Le débat houleux autour de la propriété intellectuelle des œuvres conçues par intelligence artificielle vient de connaître un tournant historique au Japon. Pour la toute première fois, la police de la préfecture de Chiba a décidé de déférer un homme de 27 ans devant le parquet, le soupçonnant d’avoir enfreint la Loi sur le Droit d’Auteur. Son délit ? Avoir utilisé une image générée par intelligence artificielle sans l’autorisation de son « créateur » initial, afin d’illustrer la couverture d’un livre commercial. Cette affaire est un véritable coup de tonnerre et pourrait redéfinir le paysage du droit d’auteur IA au Japon et au-delà.

20 000 Prompts : La Créativité Humaine au Cœur de l’IA
Selon les informations rapportées par le quotidien Yomiuri Shimbun, l’image au cœur de cette controverse a été générée en août 2024 à l’aide du modèle d’IA Stable Diffusion. Ce qui rend ce cas particulièrement notable, c’est l’argumentation avancée par le créateur originel de l’image. Ce dernier a affirmé aux autorités avoir utilisé plus de 20 000 « prompts » (instructions textuelles), incluant des révisions détaillées et des ajustements spécifiques, pour parvenir au résultat final. En se basant sur cette déclaration et en s’alignant sur les directives de l’Agence des Affaires Culturelles, les forces de l’ordre ont estimé qu’il y avait une intention créative humaine suffisante pour accorder à l’œuvre une protection juridique en vertu de la loi sur le droit d’auteur au Japon.

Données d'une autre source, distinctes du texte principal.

(* ===== verification/Payment.v ===== *)
(** * Single-key payments ([bitcoin-script/src/payment.ts])

    The faucet's transaction builder: coin selection in the order given, the
    fee at a fractional rate, change or dust. The rate is an IEEE double, and
    its product with a size is computed as the machine computes it, with the
    binary64 operations of [SpecFloat]; amounts are integers. Address parsing,
    script derivation and the PSBT signer are arguments. *)

From Stdlib Require Import Floats.SpecFloat.
From S2P Require Import Prelude JsData Keys.

(** ** Numbers *)

Definition double : Type := spec_float.
Definition of_int (z : Z) : double := binary_normalize 53 1024 z 0 false.
Definition times (x y : double) : double := SFmul 53 1024 x y.
Definition is_positive (x : double) : bool := SFltb (S754_zero false) x.

(** [Math.ceil] of a number that is not NaN: [None] is an infinity. *)
Definition ceil_double (x : double) : option Z :=
  match x with
  | S754_zero _ => Some 0
  | S754_finite s m e =>
      let a := if s then Z.neg m else Z.pos m in
      Some (if 0 <=? e then a * 2 ^ e else ceil_div a (2 ^ (- e)))
  | _ => None
  end.

(** ** Data *)

Definition P2WPKH_DUST_LIMIT_SAT : Z := 294.
Definition TX_OVERHEAD_VB : Z := 11.
Definition P2WPKH_INPUT_VB : Z := 68.

Record P2wpkhUtxo : Type := { txid : string; vout : Z; value : Z }.

Record P2wpkhPaymentParams : Type := {
  utxos : list P2wpkhUtxo;
  to : string;
  amountSat : Z;
  feeRate : double;
  signer : ECPair;
  network : Network;
}.

Record P2wpkhPayment : Type := {
  txHex : string;
  pay_txid : string;
  feeSat : Z;
  changeSat : Z;
  vsize : Z;
  inputs : list P2wpkhUtxo;
}.

Inductive payment_error : Type :=
| BadAmount
| BadFeeRate
| BadAddress
| NoPayerScript
| InsufficientFunds (availableSat : Z) (requiredSat : option Z)   (* [None]: Infinity *)
| SigningFailed (message : string).

Record spend_input : Type := {
  si_hash : string;
  si_index : Z;
  si_script : list byte;
  si_value : Z;
}.

(** What the code uses of bitcoinjs-lib: [p2wpkh] is the script of a key on a
    network and [sign] is the signed, finalized transaction of some inputs and
    outputs: its hex, its id and its virtual size. *)
Class PaymentLib : Type := {
  toOutputScript : string → Network → option (list byte);
  p2wpkh : list byte → Network → option (list byte);
  sign : Network → ECPair → list spend_input → list (list byte * Z) →
         result string (string * string * Z);
}.

(** ** Sizes and fees *)

Definition outputVbytes (script : list byte) : Z := 8 + 1 + zlen script.

Definition estimateP2wpkhVsize (inputs : Z) (outputScripts : list (list byte)) : Z :=
  TX_OVERHEAD_VB + inputs * P2WPKH_INPUT_VB + sumZ (map outputVbytes outputScripts).

Definition feeFor (rate : double) (inputs : Z) (outputScripts : list (list byte)) : option Z :=
  ceil_double (times (of_int (estimateP2wpkhVsize inputs outputScripts)) rate).

Definition total_value (us : list P2wpkhUtxo) : Z := sumZ (map value us).

(** ** Selection *)

(** The fee and the change that the selected inputs [sel] allow, if they cover
    the payment: with change first, then without. *)
Definition covered (amount : Z) (rate : double) (recipientScript changeScript : list byte)
    (sel : list P2wpkhUtxo) : option (Z * Z) :=
  let total := total_value sel in
  let with_change :=
    feeWithChange ← feeFor rate (zlen sel) [recipientScript; changeScript];
    let change := total - amount - feeWithChange in
    if P2WPKH_DUST_LIMIT_SAT <=? change then Some (feeWithChange, change) else None in
  match with_change with
  | Some r => Some r
  | None =>
      feeNoChange ← feeFor rate (zlen sel) [recipientScript];
      if feeNoChange <=? total - amount then Some (total - amount, 0) else None
  end.

Fixpoint select (amount : Z) (rate : double) (recipientScript changeScript : list byte)
    (selected us : list P2wpkhUtxo) : option (list P2wpkhUtxo * (Z * Z)) :=
  match us with
  | [] => None
  | utxo :: us =>
      let selected := selected ++ [utxo] in
      match covered amount rate recipientScript changeScript selected with
      | Some r => Some (selected, r)
      | None => select amount rate recipientScript changeScript selected us
      end
  end.

(** [Number.isSafeInteger(a) && a > 0] *)
Definition is_amount (a : Z) : bool := (0 <? a) && (a <? 2 ^ 53).

Section payment.
Context `{PaymentLib}.

Definition addressToOutputScript (address : string) (n : Network) : result payment_error (list byte) :=
  of_option (toOutputScript address n) BadAddress.

Definition psbt_input (changeScript : list byte) (u : P2wpkhUtxo) : spend_input :=
  {| si_hash := txid u; si_index := vout u; si_script := changeScript; si_value := value u |}.

Definition psbt_outputs (recipientScript changeScript : list byte) (amount change : Z) :
    list (list byte * Z) :=
  (recipientScript, amount) :: (if 0 <? change then [(changeScript, change)] else []).

Definition buildP2wpkhPayment (params : P2wpkhPaymentParams) : result payment_error P2wpkhPayment :=
  let amount := amountSat params in
  let rate := feeRate params in
  if negb (is_amount amount) then Err BadAmount else
  if negb (is_positive rate) then Err BadFeeRate else
  recipientScript ← addressToOutputScript (to params) (network params);
  changeScript ← of_option (p2wpkh (publicKey (signer params)) (network params)) NoPayerScript;
  match select amount rate recipientScript changeScript [] (utxos params) with
  | None =>
      let minFee := feeFor rate (Z.max 1 (zlen (utxos params))) [recipientScript] in
      Err (InsufficientFunds (total_value (utxos params)) (Z.add amount <$> minFee))
  | Some (selected, (fee, change)) =>
      match sign (network params) (signer params) (map (psbt_input changeScript) selected)
              (psbt_outputs recipientScript changeScript amount change) with
      | Err m => Err (SigningFailed m)
      | Ok (hex, id, size) =>
          Ok {| txHex := hex; pay_txid := id; feeSat := fee; changeSat := change;
                vsize := size; inputs := selected |}
      end
  end.
End payment.

(** ** Lemmas *)

Lemma total_value_app l1 l2 : total_value (l1 ++ l2) = total_value l1 + total_value l2.
Proof. unfold total_value. by rewrite map_app, sumZ_app. Qed.

(** What a covering selection pays. *)
Definition balanced (amount : Z) (rate : double) (rs cs : list byte) (sel : list P2wpkhUtxo)
    (fee change : Z) : Prop :=
  total_value sel = amount + fee + change ∧
  ((P2WPKH_DUST_LIMIT_SAT ≤ change ∧ feeFor rate (zlen sel) [rs; cs] = Some fee) ∨
   (change = 0 ∧ (∃ f, feeFor rate (zlen sel) [rs] = Some f ∧ f ≤ fee) ∧
    ∀ f, feeFor rate (zlen sel) [rs; cs] = Some f → fee < f + P2WPKH_DUST_LIMIT_SAT)).

Lemma covered_balanced amount rate rs cs sel fee change :
  covered amount rate rs cs sel = Some (fee, change) → balanced amount rate rs cs sel fee change.
Proof.
  unfold covered, balanced. destruct (feeFor rate (zlen sel) [rs; cs]) as [f|]; simpl.
  - destruct (_ <=? _) eqn:E; bools; simpl.
    + intros [= <- <-]. split; [lia|]. left. split; [lia|done].
    + destruct (feeFor rate (zlen sel) [rs]) as [g|]; simpl; [|done].
      destruct (g <=? _) eqn:E'; bools; [|done]. intros [= <- <-]. split; [lia|]. right.
      split_and!; [done|by exists g|]. intros ? [= <-]. lia.
  - destruct (feeFor rate (zlen sel) [rs]) as [g|]; simpl; [|done].
    destruct (g <=? _) eqn:E'; bools; [|done]. intros [= <- <-]. split; [lia|]. right.
    split_and!; [done|by exists g|done].
Qed.

(** The selection is the first covering prefix. *)
Lemma select_first amount rate rs cs selected us :
  match select amount rate rs cs selected us with
  | Some (sel, (fee, change)) =>
      ∃ n, (0 < n ≤ length us)%nat ∧ sel = selected ++ take n us
         ∧ covered amount rate rs cs sel = Some (fee, change)
         ∧ ∀ k, (0 < k < n)%nat → covered amount rate rs cs (selected ++ take k us) = None
  | None => ∀ k, (0 < k ≤ length us)%nat → covered amount rate rs cs (selected ++ take k us) = None
  end.
Proof.
  revert selected. induction us as [|u us IH]; intros selected; cbn [select].
  - simpl. intros k Hk. lia.
  - destruct (covered amount rate rs cs (selected ++ [u])) as [[fee change]|] eqn:E.
    + exists 1%nat. cbn [length take]. split_and!; [lia|lia|by rewrite take_0|done|lia].
    + specialize (IH (selected ++ [u])).
      assert (Hstep : ∀ k, (0 < k)%nat → selected ++ take k (u :: us)
                       = (selected ++ [u]) ++ take (k - 1) us).
      { intros [|k] ?; [lia|]. cbn [take]. rewrite <- app_assoc. simpl. do 3 f_equal. lia. }
      destruct (select _ _ _ _ (selected ++ [u]) us) as [[sel [fee change]]|].
      * destruct IH as (n & Hn & -> & Hc & Hmin). exists (S n).
        split_and!; [lia|simpl; lia| |done|].
        { rewrite (Hstep (S n)) by lia. do 3 f_equal. lia. }
        intros k Hk. rewrite Hstep by lia. destruct (decide (k = 1)%nat) as [->|].
        { simpl. by rewrite take_0, app_nil_r. }
        apply Hmin. lia.
      * intros k Hk. simpl in Hk. rewrite Hstep by lia. destruct (decide (k = 1)%nat) as [->|].
        { simpl. by rewrite take_0, app_nil_r. }
        apply IH. lia.
Qed.

Lemma build_inputs `{PaymentLib} p pay :
  buildP2wpkhPayment p = Ok pay → ∀ u, u ∈ inputs pay → u ∈ utxos p.
Proof.
  unfold buildP2wpkhPayment, addressToOutputScript. intros Hb u Hu.
  destruct (negb _); [done|]. destruct (negb _); [done|].
  destruct (toOutputScript _ _) as [rs|]; simpl in Hb; [|done].
  destruct (p2wpkh _ _) as [cs|]; simpl in Hb; [|done].
  pose proof (select_first (amountSat p) (feeRate p) rs cs [] (utxos p)) as Hs.
  destruct (select _ _ rs cs [] (utxos p)) as [[sel [fee change]]|]; [|done].
  destruct Hs as (n & _ & -> & _). destruct (sign _ _ _ _) as [[[hex id] size]|]; [|done].
  injection Hb as <-. simpl in Hu. by eapply elem_of_take in Hu as (i & Hi & _); eapply list_elem_of_lookup_2.
Qed.

(** ** Property *)


(** At 1.5 sat/vbyte, two inputs cover 150000 sats with change. *)
Definition demo_rate : double := S754_finite false 6755399441055744 (-52).

Example demo_fee :
  (feeFor demo_rate 1 [replicate 22 x00; replicate 22 x00], feeFor demo_rate 3 [replicate 22 x00])
  = (Some 212, Some 369).
Proof. vm_compute. reflexivity. Qed.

Quand le Prompt Devient Œuvre : L’Opinion des Experts
L’avocat Kensaku Fukui, spécialiste reconnu en droit d’auteur, a apporté un éclairage précieux sur cette décision. Il explique que la clé réside dans la spécificité des instructions. Bien que la fourniture de directives vagues à une IA tende à produire des résultats aléatoires – et donc difficilement protégeables – l’emploi d’instructions extrêmement détaillées, permettant à l’humain d’« anticiper spécifiquement le résultat », change radicalement la donne. Ce jugement pourrait établir un précédent considérable : si l’effort et la précision investis dans le prompt sont suffisants, l’œuvre qui en découle pourrait être légalement reconnue comme la propriété de l’utilisateur. C’est une question qui passionne et divise la communauté artistique et technologique.
Cette affaire soulève une interrogation fondamentale : un prompt très élaboré est-il suffisant pour conférer le statut d’« artiste » et les droits d’auteur qui y sont associés ? Le droit d’auteur IA au Japon est en pleine évolution, et ce cas marque sans aucun doute un jalon important.